### What to do
Repeat the records below in their entirety, exactly.

### Supplied material
(** * LLGL: staging-buffer pool, swap chain, canvas listeners, testbed modules

    A shallow embedding of the parts of LLGL that the specification talks
    about:

    - [D3D12]   sources/Renderer/Direct3D12/Buffer/D3D12StagingBufferPool.cpp
    - [GL]      sources/Renderer/OpenGL/GLSwapChain.cpp and
                sources/Renderer/OpenGL/Command/GLCommand.h
    - [Platform] sources/Platform/Canvas.cpp
    - [Testbed] tests/Testbed/TestbedMain.cpp

    Unsigned 64-bit quantities (UINT64, SIZE_T) are integers in [Z], with
    the wrap-around written out where the source subtracts; HRESULTs are
    signed integers in [Z]; vectors are lists indexed with stdpp's lookup;
    native resources live in a finite map from handles to their bytes. *)

From Stdlib Require Import ZArith List Bool Lia Ascii String.
From stdpp Require Import base option list gmap strings.

Local Open Scope Z_scope.

(* ===================================================================== *)
(** * Direct3D 12 staging-buffer pool                                     *)
(* ===================================================================== *)

Module D3D12.

(** ** Native API values *)

Definition HRESULT := Z.
Definition S_OK : HRESULT := 0.
Definition E_OUTOFMEMORY : HRESULT := -2147024882.

(** The FAILED macro of the Windows SDK: the sign bit of the HRESULT. *)
Definition FAILED (hr : HRESULT) : bool := hr <? 0.

Definition D3D12_RESOURCE_STATES := Z.
Definition D3D12_RESOURCE_STATE_COMMON : D3D12_RESOURCE_STATES := 0.
Definition D3D12_RESOURCE_STATE_COPY_DEST : D3D12_RESOURCE_STATES := 1024.
Definition D3D12_RESOURCE_STATE_COPY_SOURCE : D3D12_RESOURCE_STATES := 2048.

Inductive D3D12_HEAP_TYPE :=
  | D3D12_HEAP_TYPE_UPLOAD
  | D3D12_HEAP_TYPE_READBACK.

Record D3D12_RANGE := { Begin : Z; End : Z }.

Definition UINT64_modulus : Z := 2 ^ 64.

(** A handle names a native ID3D12Resource; the device memory maps every
    live handle to the bytes of that resource. *)
Abbreviation handle := nat (only parsing).
Abbreviation memory := (gmap nat (list Byte.byte)) (only parsing).

(** ::memcpy(dst + dstOffset, src, n) on byte regions.  Reading past the end
    of [src] or writing past the end of [dst] is undefined: [None]. *)
Definition memcpy (dst : list Byte.byte) (dstOffset : Z) (src : list Byte.byte) (n : Z)
  : option (list Byte.byte) :=
  if (0 <=? dstOffset) && (0 <=? n)
     && (n <=? Z.of_nat (length src))
     && (dstOffset + n <=? Z.of_nat (length dst))
  then Some (take (Z.to_nat dstOffset) dst
             ++ take (Z.to_nat n) src
             ++ drop (Z.to_nat (dstOffset + n)) dst)
  else None.

(** A transition barrier: the resource and the states it leaves and enters. *)
Record D3D12_RESOURCE_BARRIER := {
  pResource : option handle;
  StateBefore : D3D12_RESOURCE_STATES;
  StateAfter : D3D12_RESOURCE_STATES
}.

(** Commands recorded into an ID3D12GraphicsCommandList. *)
Inductive D3D12Command :=
  | CopyBufferRegion (dst : option handle) (dstOffset : Z)
                     (src : option handle) (srcOffset : Z) (numBytes : Z)
  | ResourceBarrier (barrier : D3D12_RESOURCE_BARRIER).

(** What the GPU does with one command.  A copy whose source or destination
    range is not inside the resource is invalid: [None]. *)
Definition execCommand (mem : memory) (c : D3D12Command) : option memory :=
  match c with
  | CopyBufferRegion (Some d) dstOffset (Some s) srcOffset n =>
      match mem !! s, mem !! d with
      | Some sBytes, Some dBytes =>
          if (0 <=? srcOffset) && (0 <=? n)
             && (srcOffset + n <=? Z.of_nat (length sBytes))
          then
            match memcpy dBytes dstOffset (drop (Z.to_nat srcOffset) sBytes) n with
            | Some dBytes' => Some (<[d := dBytes']> mem)
            | None => None
            end
          else None
      | _, _ => None
      end
  | CopyBufferRegion _ _ _ _ _ => None
  | ResourceBarrier _ => Some mem
  end.

Fixpoint execCommands (mem : memory) (cs : list D3D12Command) : option memory :=
  match cs with
  | [] => Some mem
  | c :: cs' =>
      match execCommand mem c with
      | Some mem' => execCommands mem' cs'
      | None => None
      end
  end.

(** ** Types declared outside D3D12StagingBufferPool.cpp *)

(** Modelled from the spec: D3D12Resource (D3D12Resource.h is not among the
    sources).  The pool reads and saves [currentState] and passes [Get()],
    the native resource, to the copy commands. *)
Record D3D12Resource := {
  native : option handle;
  currentState : D3D12_RESOURCE_STATES
}.

Definition D3D12Resource_Get (r : D3D12Resource) : option handle := native r.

### Answer
(** * LLGL: staging-buffer pool, swap chain, canvas listeners, testbed modules

    A shallow embedding of the parts of LLGL that the specification talks
    about:

    - [D3D12]   sources/Renderer/Direct3D12/Buffer/D3D12StagingBufferPool.cpp
    - [GL]      sources/Renderer/OpenGL/GLSwapChain.cpp and
                sources/Renderer/OpenGL/Command/GLCommand.h
    - [Platform] sources/Platform/Canvas.cpp
    - [Testbed] tests/Testbed/TestbedMain.cpp

    Unsigned 64-bit quantities (UINT64, SIZE_T) are integers in [Z], with
    the wrap-around written out where the source subtracts; HRESULTs are
    signed integers in [Z]; vectors are lists indexed with stdpp's lookup;
    native resources live in a finite map from handles to their bytes. *)

From Stdlib Require Import ZArith List Bool Lia Ascii String.
From stdpp Require Import base option list gmap strings.

Local Open Scope Z_scope.

(* ===================================================================== *)
(** * Direct3D 12 staging-buffer pool                                     *)
(* ===================================================================== *)

Module D3D12.

(** ** Native API values *)

Definition HRESULT := Z.
Definition S_OK : HRESULT := 0.
Definition E_OUTOFMEMORY : HRESULT := -2147024882.

(** The FAILED macro of the Windows SDK: the sign bit of the HRESULT. *)
Definition FAILED (hr : HRESULT) : bool := hr <? 0.

Definition D3D12_RESOURCE_STATES := Z.
Definition D3D12_RESOURCE_STATE_COMMON : D3D12_RESOURCE_STATES := 0.
Definition D3D12_RESOURCE_STATE_COPY_DEST : D3D12_RESOURCE_STATES := 1024.
Definition D3D12_RESOURCE_STATE_COPY_SOURCE : D3D12_RESOURCE_STATES := 2048.

Inductive D3D12_HEAP_TYPE :=
  | D3D12_HEAP_TYPE_UPLOAD
  | D3D12_HEAP_TYPE_READBACK.

Record D3D12_RANGE := { Begin : Z; End : Z }.

Definition UINT64_modulus : Z := 2 ^ 64.

(** A handle names a native ID3D12Resource; the device memory maps every
    live handle to the bytes of that resource. *)
Abbreviation handle := nat (only parsing).
Abbreviation memory := (gmap nat (list Byte.byte)) (only parsing).

(** ::memcpy(dst + dstOffset, src, n) on byte regions.  Reading past the end
    of [src] or writing past the end of [dst] is undefined: [None]. *)
Definition memcpy (dst : list Byte.byte) (dstOffset : Z) (src : list Byte.byte) (n : Z)
  : option (list Byte.byte) :=
  if (0 <=? dstOffset) && (0 <=? n)
     && (n <=? Z.of_nat (length src))
     && (dstOffset + n <=? Z.of_nat (length dst))
  then Some (take (Z.to_nat dstOffset) dst
             ++ take (Z.to_nat n) src
             ++ drop (Z.to_nat (dstOffset + n)) dst)
  else None.

(** A transition barrier: the resource and the states it leaves and enters. *)
Record D3D12_RESOURCE_BARRIER := {
  pResource : option handle;
  StateBefore : D3D12_RESOURCE_STATES;
  StateAfter : D3D12_RESOURCE_STATES
}.

(** Commands recorded into an ID3D12GraphicsCommandList. *)
Inductive D3D12Command :=
  | CopyBufferRegion (dst : option handle) (dstOffset : Z)
                     (src : option handle) (srcOffset : Z) (numBytes : Z)
  | ResourceBarrier (barrier : D3D12_RESOURCE_BARRIER).

(** What the GPU does with one command.  A copy whose source or destination
    range is not inside the resource is invalid: [None]. *)
Definition execCommand (mem : memory) (c : D3D12Command) : option memory :=
  match c with
  | CopyBufferRegion (Some d) dstOffset (Some s) srcOffset n =>
      match mem !! s, mem !! d with
      | Some sBytes, Some dBytes =>
          if (0 <=? srcOffset) && (0 <=? n)
             && (srcOffset + n <=? Z.of_nat (length sBytes))
          then
            match memcpy dBytes dstOffset (drop (Z.to_nat srcOffset) sBytes) n with
            | Some dBytes' => Some (<[d := dBytes']> mem)
            | None => None
            end
          else None
      | _, _ => None
      end
  | CopyBufferRegion _ _ _ _ _ => None
  | ResourceBarrier _ => Some mem
  end.

Fixpoint execCommands (mem : memory) (cs : list D3D12Command) : option memory :=
  match cs with
  | [] => Some mem
  | c :: cs' =>
      match execCommand mem c with
      | Some mem' => execCommands mem' cs'
      | None => None
      end
  end.

(** ** Types declared outside D3D12StagingBufferPool.cpp *)

(** Modelled from the spec: D3D12Resource (D3D12Resource.h is not among the
    sources).  The pool reads and saves [currentState] and passes [Get()],
    the native resource, to the copy commands. *)
Record D3D12Resource := {
  native : option handle;
  currentState : D3D12_RESOURCE_STATES
}.

Definition D3D12Resource_Get (r : D3D12Resource) : option handle := native r.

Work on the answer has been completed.